COUP DE CŒUR : FYFE

Paul Dixon alias David’s Lyre aka Fyfe a sans cesse besoin de se renouveler, et n’a pas honte de se remettre en question. Signé sur une major dès l’âge de 20 ans, il sort un premier EP sous le nom de David’s Lyre. Son contrat rompu 18 mois plus tard, le jeune musicien persévère et sort son premier album en autoproduction. Aujourd’hui, il tire un trait sur le passé et change radicalement de son avec Fyfe, un projet qu’il définit comme “plus libre et plus simple”. Il choisit la voie de l’indépendance et suit son instinct. Rencontre avec un artiste mature, qui ne sait pas rester inactif.

                               
Paulette : Toutes tes chansons ont ce point commun d’installer une tension pour finir dans une sorte d’apogée sonore, épique. Est-ce conscient ?
C’est ce que j’aime faire en tout cas ! Je veux que les gens voyagent en même temps que moi et souvent, les paroles vont dans le même sens, c’est une histoire. Ce n’est pas simplement pour créer une fin bouleversante, mais parce que j’ai envie que l’émotion grandisse au fur et à mesure, que les gens se l’approprie et qu’elle provoque quelque chose en eux. Donc c’est clairement voulu !
 
D’où vient cette recherche permanente de l’émotion ?

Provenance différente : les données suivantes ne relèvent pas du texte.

(* ===== verification/SelectServer.v ===== *)
(** * The file server on select

    [33/server_select.c]: [read_from_client] answers a request for a file from a
    cache of ten files or from the file system, [reset_cache] (the handler of
    SIGUSR1) empties the cache.  What [open] and [read] give for a name is an
    argument; the signal is taken between two requests. *)

From Stdlib Require Import ZArith Lia String.
From stdpp Require Import base tactics numbers list.
From S2P Require Import Prelude Cstring Request.

Local Open Scope Z_scope.
Local Open Scope ostep_scope.

(** ** Definitions *)

Definition CACHE_NUM : nat := 10.

Definition NAME_SIZE : nat := 20.

Definition MAXMSG : nat := 512.

Definition forbidden_files : list (list Z) := [bytes "test1.txt"; bytes "not_me.txt"].

(** [file_map]: the strings in its arrays. *)
Record file_map := mkMap { content : list Z; file_name : list Z }.

(** [file_cache] and [file_cache_tail]. *)
Record cache := mkCache { file_cache : list file_map; file_cache_tail : nat }.

Definition reset_cache : cache := mkCache (replicate CACHE_NUM (mkMap [] [])) 0.

(** The result of [read] on the connection. *)
Inductive request := ReadError | Eof | Data (bs : list Z).

(** What becomes of a file: it cannot be opened, or read, or its first
    [MAXMSG] bytes are read. *)
Inductive file := NoFile | Unreadable | Bytes (bs : list Z).

(** The array [char a[MAXMSG] = {0}] after a [read] of up to [MAXMSG] bytes. *)
Definition array_of (bs : list Z) : list Z := take MAXMSG bs ++ replicate (MAXMSG - length bs) 0.

(** The loop starts at index 1. *)
Definition is_forbidden (name : list Z) : bool := bool_decide (name ∈ tail forbidden_files).

(** The loop over the cache stops at the first slot without a name. *)
Fixpoint find_cached (name : list Z) (slots : list file_map) : option (list Z) :=
  match slots with
  | [] => None
  | m :: slots =>
      match m.(file_name) with
      | [] => None
      | _ => if decide (m.(file_name) = name) then Some m.(content) else find_cached name slots
      end
  end.

Definition set_name (name : list Z) (m : file_map) : file_map := mkMap m.(content) name.

Definition set_content (text : list Z) (m : file_map) : file_map := mkMap text m.(file_name).

Section server.
Variable fs : list Z -> file.

(** The value returned, what is sent and the cache afterwards. *)
Definition read_from_client (r : request) (c : cache) : outcome string (Z * option (list Z) * cache) :=
  match r with
  | ReadError => Fail "read"%string
  | Eof => Done (-1, None, c)
  | Data bs =>
      let* name := cstr (array_of bs) in
      if is_forbidden name then Done (-1, None, c)
      else
        match find_cached name c.(file_cache) with
        | Some text => Done (0, Some text, c)
        | None =>
            match fs name with
            | NoFile => Done (-1, None, c)
            | f =>
                let* name := fits NAME_SIZE name in
                let slots := alter (set_name name) c.(file_cache_tail) c.(file_cache) in
                match f with
                | Bytes bs =>
                    let* text := cstr (array_of bs) in
                    let slots := alter (set_content text) c.(file_cache_tail) slots in
                    let t := S c.(file_cache_tail) in
                    Done (0, Some text, mkCache slots (if (t =? CACHE_NUM)%nat then 0%nat else t))
                | _ => Done (-1, None, mkCache slots c.(file_cache_tail))
                end
            end
        end
  end.

(** What arrives: requests, and the signal. *)
Inductive event := Request (r : request) | Usr1.

(** The answers to a sequence of events. *)
Fixpoint serve (es : list event) (c : cache) : outcome string (list (Z * option (list Z)) * cache) :=
  match es with
  | [] => Done ([], c)
  | Usr1 :: es => serve es reset_cache
  | Request r :: es =>
      let* '(z, text, c) := read_from_client r c in
      let* '(rs, c) := serve es c in Done ((z, text) :: rs, c)
  end.

(** ** A server without a cache *)

Definition answer (r : request) : outcome string (Z * option (list Z)) :=
  match r with
  | ReadError => Fail "read"%string
  | Eof => Done (-1, None)
  | Data bs =>
      let* name := cstr (array_of bs) in
      if is_forbidden name then Done (-1, None)
      else match fs name with
           | Bytes bs => let* text := cstr (array_of bs) in Done (0, Some text)
           | _ => Done (-1, None)
           end
  end.

(** Every slot with a name holds what the file has. *)
Definition coherent (c : cache) : Prop :=
  (c.(file_cache_tail) < CACHE_NUM)%nat /\ length c.(file_cache) = CACHE_NUM /\
  Forall (fun m => m.(file_name) <> [] -> exists bs, fs m.(file_name) = Bytes bs /\ cstr (array_of bs) = Done m.(content)) c.(file_cache).

Lemma coherent_reset : coherent reset_cache.
Proof. split_and!; [unfold CACHE_NUM; cbn; lia|done|]. apply Forall_replicate. done. Qed.

Lemma find_coherent name text c : coherent c -> find_cached name c.(file_cache) = Some text ->
  exists bs, fs name = Bytes bs /\ cstr (array_of bs) = Done text.
Proof.
  intros (_ & _ & Hc). induction Hc as [|m slots Hm _ IH]; [done|]. cbn [find_cached].
  destruct (file_name m) as [|x n] eqn:E; [done|]. case_decide as Hn; [|exact IH]. intros [= <-]. rewrite <- Hn. by apply Hm.
Qed.

(** A request that does not name something which can be opened and not read, such as
    a directory. *)
Definition readable (r : request) : Prop :=
  match r with Data bs => forall name, cstr (array_of bs) = Done name -> fs name <> Unreadable | _ => True end.

(** The shape of the cache, whatever is asked for. *)
Definition cache_shape (c : cache) : Prop := (c.(file_cache_tail) < CACHE_NUM)%nat /\ length c.(file_cache) = CACHE_NUM.

Lemma read_shape r c z text c' : cache_shape c -> read_from_client r c = Done (z, text, c') -> cache_shape c'.
Proof.
  intros [Ht Hl]. destruct r as [| |bs]; cbn [read_from_client]; [done|intros [= <- <- <-]; done|].
  intros (name & _ & H)%obind_Done. destruct (is_forbidden name); [by injection H as <- <- <-|].
  destruct (find_cached name (file_cache c)) as [t|]; [by injection H as <- <- <-|].
  destruct (fs name) as [| |bs']; [by injection H as <- <- <-|..]; apply obind_Done in H as (name' & _ & H).
  - injection H as <- <- <-. split; [done|]. cbn [file_cache]. by rewrite length_alter.
  - apply obind_Done in H as (t & _ & H). injection H as <- <- <-. split; cbn [file_cache file_cache_tail]; [|by rewrite !length_alter].
    unfold CACHE_NUM in *. destruct (Nat.eqb_spec (file_cache_tail c) 9); lia.
Qed.

(** One request: the answer is that of the file system, and the cache stays
    coherent. *)
Lemma read_coherent r c z text c' : coherent c -> readable r -> read_from_client r c = Done (z, text, c') ->
  coherent c' /\ answer r = Done (z, text).
Proof.
  intros Hc Hr. destruct r as [| |bs]; cbn [read_from_client answer]; [done|intros [= <- <- <-]; done|].
  intros (name & Hn & H)%obind_Done. rewrite Hn. cbn [obind]. destruct (is_forbidden name); [by injection H as <- <- <-|].
  destruct (find_cached name (file_cache c)) as [t|] eqn:Hf.
  { injection H as <- <- <-. destruct (find_coherent _ _ _ Hc Hf) as (bs' & -> & ->). done. }
  pose proof (Hr name Hn). destruct (fs name) as [| |bs'] eqn:Hfs; [by injection H as <- <- <-|done|].
  apply obind_Done in H as (name' & [-> _]%fits_Done & H). apply obind_Done in H as (t & Ht & H). injection H as <- <- <-.
  rewrite Ht. split; [|done]. destruct Hc as (Htail & Hl & Hc). split_and!.
  - cbn [file_cache_tail]. unfold CACHE_NUM in *. destruct (Nat.eqb_spec (file_cache_tail c) 9); lia.
  - cbn [file_cache]. by rewrite !length_alter.
  - cbn [file_cache]. apply Forall_lookup. intros i m Hi. destruct (decide (i = file_cache_tail c)) as [->|Hne].
    + rewrite !list_lookup_alter_eq in Hi. destruct (file_cache c !! file_cache_tail c) as [m0|]; [|done]. injection Hi as <-.
      cbn. intros _. by exists bs'.
    + rewrite !list_lookup_alter_ne in Hi by done. by apply (proj1 (Forall_lookup _ _) Hc i m).
Qed.

Lemma serve_coherent es : forall c rs c', coherent c -> Forall (fun e => match e with Request r => readable r | Usr1 => True end) es ->
  serve es c = Done (rs, c') ->
  coherent c' /\ Forall2 (fun r a => answer r = Done a) (omap (fun e => match e with Request r => Some r | Usr1 => None end) es) rs.
Proof.
  induction es as [|[r|] es IH]; intros c rs c' Hc Hes H; cbn [serve omap list_omap] in *; [|apply Forall_cons in Hes as [Hr Hes]..].
  - injection H as <- <-. split; [done|constructor].
  - apply obind_Done in H as ([[z text] c1] & H1 & H). apply obind_Done in H as ([rs1 c2] & H2 & H). injection H as <- <-.
    destruct (read_coherent r c z text c1 Hc Hr H1) as [Hc1 Ha]. destruct (IH c1 rs1 c2 Hc1 Hes H2) as [Hc2 Hr']. split; [done|by constructor].
  - apply (IH reset_cache rs c' coherent_reset Hes H).
Qed.

(** A request that stays inside the arrays: the name has less than 20 characters,
    and neither the request nor the file fills its array without a NUL. *)
Definition fits_arrays (r : request) : Prop :=
  match r with
  | ReadError => False
  | Eof => True
  | Data bs => exists name, cstr (array_of bs) = Done name /\ (length name < NAME_SIZE)%nat /\
      forall bs', fs name = Bytes bs' -> exists text, cstr (array_of bs') = Done text
  end.

Lemma read_returns r c : fits_arrays r -> exists z text c', read_from_client r c = Done (z, text, c').
Proof using Type.
  destruct r as [| |bs]; cbn [fits_arrays read_from_client]; [done|by eauto|]. intros (name & Hn & Hl & Hf). rewrite Hn. cbn [obind].
  destruct (is_forbidden name); [by eauto|]. destruct (find_cached name (file_cache c)); [by eauto|].
  unfold fits. rewrite (proj2 (Nat.ltb_lt _ _) Hl). destruct (fs name) as [| |bs']; cbn [obind]; [by eauto..|].
  destruct (Hf bs' eq_refl) as [text ->]. cbn [obind]. by eauto.
Qed.

Lemma serve_returns es : forall c, Forall (fun e => match e with Request r => fits_arrays r | Usr1 => True end) es ->
  exists rs c', serve es c = Done (rs, c').
Proof using Type.
  induction es as [|[r|] es IH]; intros c H; cbn [serve]; [by eauto|..]; apply Forall_cons in H as [Hr H].
  - destruct (read_returns r c Hr) as (z & text & c1 & ->). cbn [obind]. destruct (IH c1 H) as (rs & c2 & ->). cbn [obind]. by eauto.
  - by apply IH.
Qed.

End server.

(** ** Properties *)

(** The cache cannot be seen.  While the files do not change and what is asked for can be read
    when it can be opened, the server answers every sequence of requests that
    fit into its arrays, and of signals, and the answers are those of a server
    that reads the file for every request. *)
Theorem select_cache_transparent fs es :
  Forall (fun e => match e with Request r => fits_arrays fs r /\ readable fs r | Usr1 => True end) es ->
  exists rs c, serve fs es reset_cache = Done (rs, c) /\
    Forall2 (fun r a => answer fs r = Done a) (omap (fun e => match e with Request r => Some r | Usr1 => None end) es) rs /\
    length c.(file_cache) = CACHE_NUM /\ (c.(file_cache_tail) < CACHE_NUM)%nat.
Proof.
  intros Hes. assert (H1 : Forall (fun e => match e with Request r => fits_arrays fs r | Usr1 => True end) es /\
    Forall (fun e => match e with Request r => readable fs r | Usr1 => True end) es)
    by (split; (eapply Forall_impl; [exact Hes|]; intros [r|]; [by intros [? ?]|done])).
  destruct H1 as [Hf Hr]. destruct (serve_returns fs es reset_cache Hf) as (rs & c & H). exists rs, c. split; [done|].
  destruct (serve_coherent fs es _ _ _ (coherent_reset fs) Hr H) as [(Ht & Hl & _) Ha]. done.
Qed.

(** A file system with a file of the name [a]. *)
Definition one_file (name : list Z) : file := if decide (name = [97]) then Bytes [104; 105] else NoFile.

Lemma select_cache_transparent_witness :
  exists rs c, serve one_file [Request (Data [97]); Request (Data [97]); Usr1; Request Eof] reset_cache = Done (rs, c) /\
    length c.(file_cache) = CACHE_NUM.
Proof.
  destruct (select_cache_transparent one_file [Request (Data [97]); Request (Data [97]); Usr1; Request Eof]) as (rs & c & H & _ & Hl & _).
  - assert (Hr : readable one_file (Data [97])) by (intros name _; unfold one_file; destruct (decide _); discriminate).
    assert (Ha : fits_arrays one_file (Data [97])).
    { exists [97]. split; [vm_compute; reflexivity|]. split; [vm_compute; lia|].
      intros bs' E. exists [104; 105]. change (one_file [97]) with (Bytes [104; 105]) in E. injection E as <-. vm_compute. reflexivity. }
    constructor; [exact (conj Ha Hr)|]. constructor; [exact (conj Ha Hr)|]. constructor; [exact I|]. constructor; [exact (conj I I)|]. constructor.
  - exists rs, c. split; [exact H|exact Hl].
Defined.

(** What the server does not do.  The first forbidden file, [test1.txt], is
    served.  A file that is opened but cannot be read leaves its name on the slot
    with the contents of the file that was there before: here [b] gets, after nine
    other files and a failed read, what [a] has.  A name of 20 characters is
    written past its array. *)
Definition letter_file (name : list Z) : file :=
  match name with
  | [98] => Unreadable
  | [c] => Bytes [c; c]
  | _ => if decide (name = bytes "test1.txt") then Bytes [33] else if decide (name = replicate 20 97) then Bytes [33] else NoFile
  end.

Lemma select_defects :
  (exists c, read_from_client letter_file (Data (bytes "test1.txt")) reset_cache = Done (0, Some [33], c)) /\
  (exists rs c, serve letter_file ((fun k => Request (Data [Z.of_nat k])) <$> [97; 99; 100; 101; 102; 103; 104; 105; 106; 107; 98; 98]%nat) reset_cache
     = Done (rs ++ [(-1, None); (0, Some [97; 97])], c)) /\
  read_from_client letter_file (Data (replicate 20 97)) reset_cache = Crash "overflow of an array"%string.
Proof.
  split_and!; [eexists; vm_compute; reflexivity| |vm_compute; reflexivity].
  exists ((fun k => (0, Some [Z.of_nat k; Z.of_nat k])) <$> [97; 99; 100; 101; 102; 103; 104; 105; 106; 107]%nat). eexists. vm_compute. reflexivity.
Qed.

Parce que toute ma vie – j’ai 25 ans aujourd’hui – je pensais ne ressentir aucune émotion. J’en étais convaincu. Mais en fin de compte, je me suis rendu compte que je pouvais aussi être quelqu’un de sensible. Ce doit être la découverte de soi à l’adolescence, quelque chose comme ça. Je pense que c’est plus difficile pour un homme de laisser entrevoir cette part de lui-même, parce qu’on a peur des stéréotypes. En même temps, quand vous ne vous lamentez pas sans cesse sur tout, vous êtes perçu comme un cœur de pierre. On a l’impression qu’il y a quelque chose qui cloche dans votre tête, mais j’ai compris qu’en tant qu’être humain, on est forcément doué de sensibilité. C’est en faisant cette découverte que j’ai commencé à écrire des chansons là-dessus.  
 
Quelque chose à voir avec ta formation classique ?

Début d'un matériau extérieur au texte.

Definition read (fd n : nat) (s : fsys) : option (list Z * fsys) :=
  match s.(fds) !! fd with
  | Some (Some f) =>
      let bs := pread f.(inode) f.(off) n s in
      Some (bs, mkFs s.(dir) s.(inodes) (<[fd := Some (mkOfile f.(inode) (f.(off) + length bs))]> s.(fds)))
  | _ => None
  end.

(** [write]: the bytes take the place of what was there. *)
Definition write (fd : nat) (bs : list Z) (s : fsys) : option (nat * fsys) :=
  match s.(fds) !! fd with
  | Some (Some f) =>
      let c := default [] (s.(inodes) !! f.(inode)) in
      let c := take f.(off) c ++ replicate (f.(off) - length c) 0 ++ bs ++ drop (f.(off) + length bs) c in
      Some (length bs, mkFs s.(dir) (<[f.(inode) := c]> s.(inodes)) (<[fd := Some (mkOfile f.(inode) (f.(off) + length bs))]> s.(fds)))
  | _ => None
  end.

(** [lseek(fd, 0, SEEK_SET)] *)
Definition rewind (fd : nat) (s : fsys) : fsys :=
  match s.(fds) !! fd with
  | Some (Some f) => mkFs s.(dir) s.(inodes) (<[fd := Some (mkOfile f.(inode) 0)]> s.(fds))
  | _ => s
  end.

Definition close (fd : nat) (s : fsys) : fsys := mkFs s.(dir) s.(inodes) (<[fd := None]> s.(fds)).

(** ** A request *)

(** [aio_read] of [n] bytes at offset 0 into an array with [old], and the loop over
    [aio_error], which finds the request in progress [polls] times; the array and
    the result of [aio_return].  [aio_lio_opcode] is not looked at. *)
Fixpoint wait_request (polls : nat) (result : list Z * nat) : list Z * nat :=
  match polls with O => result | S polls => wait_request polls result end.

Definition aio_read_0 (fd n : nat) (old : list Z) (polls : nat) (s : fsys) : option (list Z * nat) :=
  match s.(fds) !! fd with
  | Some (Some f) =>
      let bs := pread f.(inode) 0 n s in
      Some (wait_request polls (bs ++ drop (length bs) old, length bs))
  | _ => None
  end.

(** ** The tests *)

Definition BUF_SIZE : nat := 111.

(** What a test prints, with its exit code and the file system behind it. *)
Record run := mkRun { exit_code : Z; output : list (string * list Z); files : fsys }.

(** [aio_read-test.c]: [garbage] is in the array that [read] is to fill, and [tmpfname] the name made from the number of the process. *)
Definition aio_read_test (ok : bool) (tmpfname : string) (garbage : list Z) (polls : nat) (s : fsys) : outcome string run :=
  let s := unlink tmpfname s in
  match open_creat ok true tmpfname s with
  | None => Done (mkRun 1 [("Error at open()"%string, [])] s)
  | Some (fd, s) =>
      let s := unlink tmpfname s in
      let buf := Z.of_nat <$> seq 0 BUF_SIZE in
      match write fd buf s with
      | None => Done (mkRun 1 [("Error at write()"%string, [])] s)
      | Some (n, s) =>
          if negb (n =? BUF_SIZE)%nat then Done (mkRun 1 [("Error at write()"%string, [])] s)
          else
            match read fd 1024 s with
            | None => Done (mkRun (-1) [("read file"%string, [])] s)
            | Some (bs, s) =>
                let* shown := cstr (bs ++ drop (length bs) garbage) in
                let out := [("read %s"%string, shown)] in
                match aio_read_0 fd BUF_SIZE (replicate BUF_SIZE 170) polls s with
                | None => Done (mkRun 2 (out ++ [("Error at aio_read()"%string, [])]) s)
                | Some (check, ret) =>
                    if negb (ret =? BUF_SIZE)%nat then Done (mkRun 2 (out ++ [("Error at aio_return()"%string, [])]) (close fd s))
                    else if bool_decide (check = buf) then Done (mkRun 0 (out ++ [("Test PASSED"%string, [])]) (close fd s))
                    else Done (mkRun 2 (out ++ [("read values are corrupted"%string, [])]) s)
                end
            end
      end
  end.

Definition MAXMSG : nat := 255.
Definition TARGET_STR : list Z := bytes "This is test".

Oui ! Mes parents m’ont forcé à apprendre le violon, la trompette, le piano, dès mon plus jeune âge. Je détestais ça ! A l’adolescence, j’ai commencé à jouer de la guitare et j’ai écrit ma première chanson à 15-16 ans… une horreur ! Mais c’était une bonne expérience (rires).
 
Qu’est-ce qui te plaît le plus dans le travail en studio, que tu préfères à la scène ?

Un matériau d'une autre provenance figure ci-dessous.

(** The connection and the first send done, the client is in
    [wait_ack_client]. *)
Lemma write_long_start stack fuel msg mem r0 r1 rs ds : Forall (fun c => c <> 0) msg -> (10 < length msg)%nat -> 0 <= r0 -> 0 <= r1 ->
  exists c k, c.(out) = first_datagrams msg /\ c.(inbox) = ds /\
    write_long stack (S (S fuel)) (msg ++ 0 :: mem) (Z.of_nat (length msg)) (client_init (r0 :: r1 :: rs) ds) = obind (wait_fake stack fuel c) k.
Proof.
  intros Hm Hl H0 H1. unfold write_long. set (bound := _ * _).
  assert (Hb : 0 < bound). { unfold bound. rewrite Z.quot_div_nonneg by (unfold CONTENT_SIZE; cbn; lia).
    pose proof (Z.div_le_mono 6 (Z.of_nat (length msg)) (Z.of_nat CONTENT_SIZE) ltac:(cbn; lia) ltac:(lia)) as H. change (6 / Z.of_nat CONTENT_SIZE) with 1 in H. cbn in *. lia. }
  rewrite write_loop_connect by done. unfold connected. cbn [write_loop]. unfold check_cqe. cbn [io_uring_wait_cqe ring results obind].
  rewrite (proj2 (Z.ltb_ge r1 0)) by done. cbn [obind data_arr].
  change (default IORING_OP_NOP (_ !! 0%nat)) with IORING_OP_SEND. cbn iota.
  rewrite (proj2 (Z.eqb_neq 0 bound)), (proj2 (Z.ltb_ge bound 0)) by lia.
  unfold prep_send_to_suffix_num. cbn [seq_cnt]. change CONTENT_SIZE with 6%nat.
  assert (En : numbered (msg ++ 0 :: mem) 6 1 = take 6 msg ++ bytes "_1").
  { unfold numbered. rewrite take_app_le by lia. rewrite upto_nul_id by (by apply Forall_take). done. }
  rewrite En. rewrite length_app, length_take, Nat.min_l by lia. change (SMALL_BUFFER_SIZE <? 6 + length (bytes "_1") + 1)%nat with false. cbn iota.
  unfold prep_send_to. cbn [seq_cnt]. change (2 =? LISTEN_BACKLOG)%nat with true. cbn iota. cbn [data_arr send_restore_buff ring results inbox out].
  match goal with |- exists c k, _ /\ _ /\ obind (obind (wait_fake _ _ ?c0) ?f) ?g = _ => exists c0, (fun c => obind (f c) g) end.
  cbn [out inbox]. split_and!; [unfold first_datagrams; cbn [app]; by rewrite <- app_assoc|done|].
  by destruct (wait_fake _ _ _).
Qed.

(** With any results and any datagrams. *)
Lemma write_long_never stack fuel msg mem rs ds r : Forall (fun c => c <> 0) msg -> (10 < length msg)%nat ->
  write_long stack fuel (msg ++ 0 :: mem) (Z.of_nat (length msg)) (client_init rs ds) <> Done r.
Proof.
  intros Hm Hl. destruct fuel as [|fuel]; [done|]. destruct rs as [|r0 rs]; [done|].
  destruct (Z.ltb_spec r0 0) as [H0|H0].
  { unfold write_long. cbn [write_loop]. unfold check_cqe. cbn. by rewrite (proj2 (Z.ltb_lt r0 0)). }
  destruct fuel as [|fuel]; [unfold write_long; by rewrite write_loop_connect|].
  destruct rs as [|r1 rs]; [unfold write_long; by rewrite write_loop_connect|].
  destruct (Z.ltb_spec r1 0) as [H1|H1].
  { unfold write_long. rewrite write_loop_connect by done. cbn [write_loop]. unfold check_cqe. cbn. by rewrite (proj2 (Z.ltb_lt r1 0)). }
  destruct (write_long_start stack fuel msg mem r0 r1 rs ds Hm Hl H0 H1) as (c & k & _ & _ & ->). intros E.
  apply obind_Done in E as (c' & E & _). by apply wait_fake_never in E.
Qed.

(** ** The server *)

Lemma strncmp_starts p : forall a q, Forall (fun c => c <> 0) p -> (length p <= length a)%nat -> strncmp_eq (length p) a (p ++ q) = Done (starts p a).
Proof.
  induction p as [|y p IH]; intros a q Hp Hl; [done|]. apply Forall_cons in Hp as [Hy Hp]. destruct a as [|x a]; [cbn in Hl; lia|].
  cbn [length app strncmp_eq starts]. rewrite (Z.eqb_sym y x). destruct (Z.eqb_spec x y) as [->|]; [|done]. rewrite (proj2 (Z.eqb_neq y 0)) by done. cbn [andb].
  apply IH; [done|cbn in Hl; lia].
Qed.

Lemma starts_delim p m l : 95 ∉ p -> starts p (m ++ 95 :: l) = starts p m.
Proof.
  revert m. induction p as [|y p IH]; intros m Hp; [done|]. rewrite not_elem_of_cons in Hp. destruct Hp as [Hy Hp].
  destruct m as [|x m]; cbn [app starts]; [by rewrite (proj2 (Z.eqb_neq y 95)) by congruence|]. by rewrite IH.
Qed.

Lemma starts_nul p m l : 0 ∉ p -> starts p (m ++ 0 :: l) = starts p m.
Proof.
  revert m. induction p as [|y p IH]; intros m Hp; [done|]. rewrite not_elem_of_cons in Hp. destruct Hp as [Hy Hp].
  destruct m as [|x m]; cbn [app starts]; [by rewrite (proj2 (Z.eqb_neq y 0)) by congruence|]. by rewrite IH.
Qed.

J’aime cet environnement ! J’ai même installé un petit studio chez moi. Je ne sais pas pourquoi mais je m’y sens bien. J’aime passer du temps seul. Attention, j’ai des amis (rires) mais je n’éprouve pas le besoin de les avoir tout le temps auprès de moi. Passer mon temps en studio, 24h/24, c’est ce qui me plaît ! Je n’ai pas l’impression d’être bizarre. C’est juste que j’adore faire de la musique, je ne suis jamais rassasié ! Je n’aime pas moins la scène. Pour moi, c’est deux choses différentes, mais je me sens mieux en studio, c’est vrai. C’est plus naturel. Sans doute parce que j’ai encore beaucoup de choses à apprendre du live, à me tenir sur une scène, dans l’interprétation aussi, pour mieux interagir avec le public.
 
 
Ermite ou fou de boulot ?
Ça dépend (rires) ! Je suis surtout un fou de boulot, mais il ne faut jamais forcer les choses, car ça peut avoir un effet négatif sur la création. Vous pouvez très vite déprimé si les choses ne se passent pas comme vous voulez !
 
Selon toi, Fyfe est plus direct que David’s Lyre. Pour ne plus rester dans l’ombre ?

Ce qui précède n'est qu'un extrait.